Brexit: Schlappe für Theresa May, Unsicherheit belastet britische Wirtschaft - Nord LB Kolumne
Die britischen Wähler haben gestern über die Zusammensetzung des Unterhauses entschieden. Premierministerin Theresa May hatte die vorgezogenen Parlamentswahlen auf den Weg gebracht, um sich eine stabile Mehrheit ihrer Konservativen als Rückendeckung für die Brexit-Verhandlungen mit der EU zu sichern. Sie erlitt dabei eine in dieser Dimension kaum vorauszusehende Schlappe. Ihre Konservative Partei verlor nach Maßgabe der bisher veröffentlichten Hochrechnungen der BBC mit nur noch 315 Sitzen die absolute Mehrheit im Parlament. Bisher hatten die Konservativen eine eher schmale Mehrheit, die bei der Durchsetzung der politischen Positionen stets eine gewisse Rücksichtnahme auf Abweichler in den eigenen Reihen erforderlich machte. Selbst diese schon unkomfortable Konstellation ist nun dahin.
Die durch das strikte Mehrheitswahlrecht zustande kommende Sitzverteilung spiegelt nicht zwangsläufig die Anteile der für die Parteien abgegebenen Stimmen wider. Hier konnte die oppositionelle Labour Party mit 40,1% bis auf etwas mehr als zwei Prozentpunkte aufschließen. Dies war zum Zeitpunkt der Einberufung von Neuwahlen undenkbar gewesen. Auch die Umfragen hatten ein derart knappes Ergebnis erst in den letzten Tagen signalisiert. Ausschlaggebend war offenbar, dass es Labour und ihrem Kandidaten Jeremy Corbyn gelungen ist, junge Wähler zu mobilisieren, von denen viele dem Brexit kritisch gegenüber stehen und denen sozialpolitische Fragestellungen wichtig sind.
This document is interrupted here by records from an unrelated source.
(** X10: cleaning is idempotent: a text, a cell or a whole column that
    went through [_clean_object_columns] once comes out of a second pass
    unchanged, and a cleaned column never holds an empty text: a text
    that cleans to nothing is a missing value. *)
Theorem cleaning_is_idempotent (series : list obj) :
  clean_object_series (clean_object_series series) = clean_object_series series /\
  (forall s, clean_text (clean_text s) = clean_text s) /\
  (forall o, clean_cell (clean_cell o) = clean_cell o) /\
  ~ In (PyStr []) (clean_object_series series) /\
  (forall o, In o (clean_object_series series) -> isna_obj o = false ->
     exists c r, o = PyStr (c :: r) /\ clean_text (c :: r) = c :: r).
Proof.
  split; [|split; [exact clean_text_idem|split; [exact clean_cell_idem|]]].
  - rewrite !clean_object_series_cells, map_map.
    apply map_ext. exact clean_cell_idem.
  - rewrite clean_object_series_cells. split.
    + intros H. apply in_map_iff in H. destruct H as [o [Ho _]].
      destruct o as [s| |]; cbn [clean_cell] in Ho; try discriminate.
      destruct (clean_text s); discriminate.
    + intros o Ho Hna. apply in_map_iff in Ho. destruct Ho as [o0 [<- _]].
      destruct o0 as [s| |]; cbn [clean_cell] in *; try discriminate.
      destruct (clean_text s) as [|c r] eqn:Ht; [discriminate|].
      exists c, r. split; [reflexivity|].
      rewrite <- Ht. apply clean_text_idem.
Qed.

(** X12: on a frame with distinct labels [_clean_object_columns] cleans
    each cell of each object column by itself and leaves the index, the
    labels, their order and every other column as they were; a second
    pass changes nothing. *)
Theorem clean_object_columns_cellwise (df : DataFrame) :
  distinct (column_names df) = true ->
  _clean_object_columns df
    = mkFrame (index df)
              (map (fun c => (fst c, clean_cells (snd c))) (columns df)) /\
  _clean_object_columns (_clean_object_columns df) = _clean_object_columns df.
Proof.
  intros Hd.
  assert (Hcells : forall s, clean_series s = clean_cells s).
  { intros [v|v|v]; try reflexivity. cbn [clean_series clean_cells].
    rewrite clean_object_series_cells. reflexivity. }
  assert (H1 : _clean_object_columns df
               = mkFrame (index df)
                   (map (fun c => (fst c, clean_cells (snd c))) (columns df))).
  { rewrite clean_object_columns_frame by exact Hd. f_equal.
    apply map_ext. intros c. rewrite Hcells. reflexivity. }
  split; [exact H1|].
  rewrite clean_object_columns_frame
    by (rewrite (proj1 (clean_object_columns_names df)); exact Hd).
  rewrite H1. cbn [index columns]. f_equal. rewrite map_map.
  apply map_ext. intros [n s]. cbn [fst snd]. f_equal.
  destruct s as [v|v|v]; try reflexivity. cbn [clean_cells clean_series].
  rewrite clean_object_series_cells, map_map. f_equal.
  apply map_ext. exact clean_cell_idem.
Qed.
(** * db_bridge.h: the transaction broker and the table accessor

    A shallow embedding of [src/common/db_bridge.h] (namespace [db]):
    the adapter interface [i_db_adapter], the broker [db_bridge_base]
    with its write-transaction notifications, the two value helpers and
    the accessor [key_value_accessor_base] with its size cache.

    Conventions of the embedding.
    - The adapter is an interface: a type class over the adapter's
      state, every virtual method a state-passing function.
    - C++ objects reachable through pointers (the receivers attached to
      the broker) live in an object store indexed by their address.
    - Methods run in a small state-and-exception monad over the
      [world]; a [throw] is the outcome [Thrown].
    - The world records the sequence of adapter calls and of delivered
      notifications, so that "calls the adapter", "notifies every
      accessor" and "without any adapter call" can be stated.
    - [uint64_t], [size_t] and [table_id] are [N]; the code does no
      arithmetic on them.  Byte buffers ([std::string], [const char*]
      with a length) are [string]. *)

From Stdlib Require Import NArith Ascii String.
From stdpp Require Import gmap strings list fin_maps sorting.

Local Open Scope N_scope.

(** ** Basic types *)

Definition table_id := N.
Definition tx_read_write : bool := false.
Definition tx_read_only : bool := true.

(** Identity of the calling thread. *)
Definition thread_id := nat.

(** Address of an [i_db_write_tx_notification_receiver] object. *)
Definition receiver_ptr := N.

(** ** What is taken from epee *)

Module epee.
Die Bildung einer handlungsfähigen Regierungskoalition oder gar einer Minderheitsregierung wird nun zum Vabanquespiel. So oder so wird Theresa May zurücktreten müssen. Sie hat durch ihr Taktieren, durch politische Fehler, eine unglückliche Kommunikation und sicher auch durch ihren „Hard Brexit“-Kurs das Vertrauen der Wähler verspielt.
Die Verhandlungen Großbritanniens mit der EU über den Brexit sollen nach dem bisherigen Zeitplan am 19. Juni beginnen. Das ist kaum mehr vorstellbar, eine Verschiebung wird unausweichlich sein. Die wackeligen Mehrheitsverhältnisse lassen darauf schließen, dass die bisher starre und kompromisslose Position der Briten nicht mehr durchzuhalten ist.
Für die ohnehin schon angeschlagene Konstitution der britischen Wirtschaft schafft das nun völlig unkalkulierbare politische Umfeld eine Verunsicherung, die wie Mehltau auf der ökonomischen Aktivität liegen wird. Der Devisenmarkt hat das bereits eingepreist, das Pfund büßte zum US-Dollar in einer ersten Reaktion mehr als 2% an Wert ein. Alle unsere ohnehin schon nicht sonderlich optimistischen Prognosen stehen erst einmal „under review“.
Fazit: Theresa May hat bei den vorgezogenen Parlamentswahlen eine in dieser Dimension kaum vorauszusehende Schlappe erlitten und die absolute Mehrheit verloren. Die Bildung einer handlungsfähigen Regierungskoalition oder gar einer Minderheitsregierung wird nun zum Vabanquespiel. Eine Verschiebung der Brexit-Verhandlungen wird unausweichlich und die bisher starre und kompromisslose Position der Briten nicht mehr durchzuhalten sein. Für die ohnehin schon angeschlagene Konstitution der britischen Wirtschaft schafft das nun völlig unkalkulierbare politische Umfeld eine Verunsicherung, die wie Mehltau auf der ökonomischen Aktivität liegen wird.